Фигура приблизилась быстрым, неестественным шагом. Фельдшер почувствовал неладное. Запахло сырой землей и чем-то мерзким. Он сделал шаг назад.
– Агата Петровна? Остановитесь!
В ответ раздался тот же звериный стон. И прежде, чем фельдшер успел что-либо понять или сделать, существо прыгнуло на него с нечеловеческой силой. Он почувствовал страшную боль в горле, услышал хруст и рвущийся звук плоти. Зубы впились ему в шею, вырвав кусок мяса. Кровь хлынула фонтаном. Михаил Петрович захрипел, захлебнулся собственной кровью и рухнул на землю. Зомби, бывшая Агата, на секунду задержалась над телом, издавая хриплые, чавкающие звуки, а затем снова бросилась в погоню за Семеном, оставляя кровавый след на пыльной дороге.
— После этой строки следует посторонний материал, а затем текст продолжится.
(* ===== verification/_CoqProject ===== *)
-Q . S2P
Prelude.v
Paths.v
Bytes.v
Coordinate.v
LinquHeader.v
UnixSocketTransport.v
StdMap.v
PeerRegistry.v
FilesystemDiscovery.v
MsgTypes.v
LinquHeapRing.v
LinquDepListPool.v
LinquTaskRing.v
LinquScopeStack.v
LinquTensorMap.v
OrchestrationApi.v
Dispatchers.v
RingMetrics.v
Json.v
Scan.v
CoordinateMapper.v
LinquOrchestratorState.v
Caches.v
NodeDaemon.v
RemoteCall.v
CallsInFlight.v
Programs.v
OrchestratorGraph.v
OrchestratorInvariant.v
OrchestratorSafety.v
KernelRuntime.v
LocalKernels.v
ExampleKernels.v
LeafKernels.v
KernelAbi.v
LevelRuntime.v
LevelRuntimeView.v
LevelRuntimeSteps.v
LevelRuntimeSubmit.v
LevelRuntimeState.v
LevelRuntimeSafety.v
LevelRuntimeDrain.v
LevelRuntimeTheorems.v
LevelRuntimeOrder.v
LevelRuntimeWriters.v
LevelRuntimeFlow.v
LevelRuntimeDataflow.v
RuntimeThreads.v
TraceWriter.v
TreeReduce.v
ReduceOnRuntime.v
Семен, услышав за спиной страшные звуки и предсмертный хрип фельдшера, не оглядываясь, рванул к своему двору. Он влетел во двор, не чувствуя больной ноги, и помчался к сараю. Ключ! Где ключ?! Он нащупал холодный металл в кармане брюк, дрожащими руками вставил в скважину замка, долго не мог повернуть. За спиной – тяжелое, быстрое шарканье по земле, тот самый низкий, протяжный стон, наполнявший ужасом до краев. Дверь сарая распахнулась со скрипом. Он ворвался внутрь, в знакомый запах дерева, масла и пыли, нащупал в темноте знакомое, холодное дерево приклада ружья, висевшего на крюках над верстаком. Двустволка. Заряжена картечью. Всегда заряжена, «от лихих людей да волков», как говаривал он Агате, когда та ворчала. Он сорвал ее с крюков, щелкнул предохранителем. Развернулся. Тень заполнила дверной проем сарая, заслонив слабый свет звезд. Луна, на миг выглянувшая из-за рваных, бегущих туч, выхватила из темноты лицо. Но это было уже не лицо Агаты. Только пустота. И голод. И черные, бездонные зрачки, вобравшие в себя всю тьму мира. На подбородке и груди темнела свежая кровь фельдшера.
Выстрел грянул, как удар грома посреди ясного неба, осветив сарай на миг ослепительной, оранжевой вспышкой, высветив стружку на полу, висящие инструменты, его собственное искаженное лицо. Грохот оглушил, ударив по барабанным перепонкам. Тень в дверях дернулась, как марионетка с оборванными нитями, и рухнула на порог, загородив выход. Семен стоял, прижавшись спиной к холодным, шершавым доскам стены, дымящееся ружье безвольно повисло в его дрожащих руках. В ушах стоял пронзительный, звенящий гул. Снаружи воцарилась тишина. Глубокая, мертвая, абсолютная тишина. Тишина мертвеца, которого он только что убил. Он медленно, как подкошенный, опустился на корточки в темноте сарая, обхватив голову руками. Сквозь щели в стенах дул ледяной ветер и доносился далекий, безучастный лай деревенской собаки.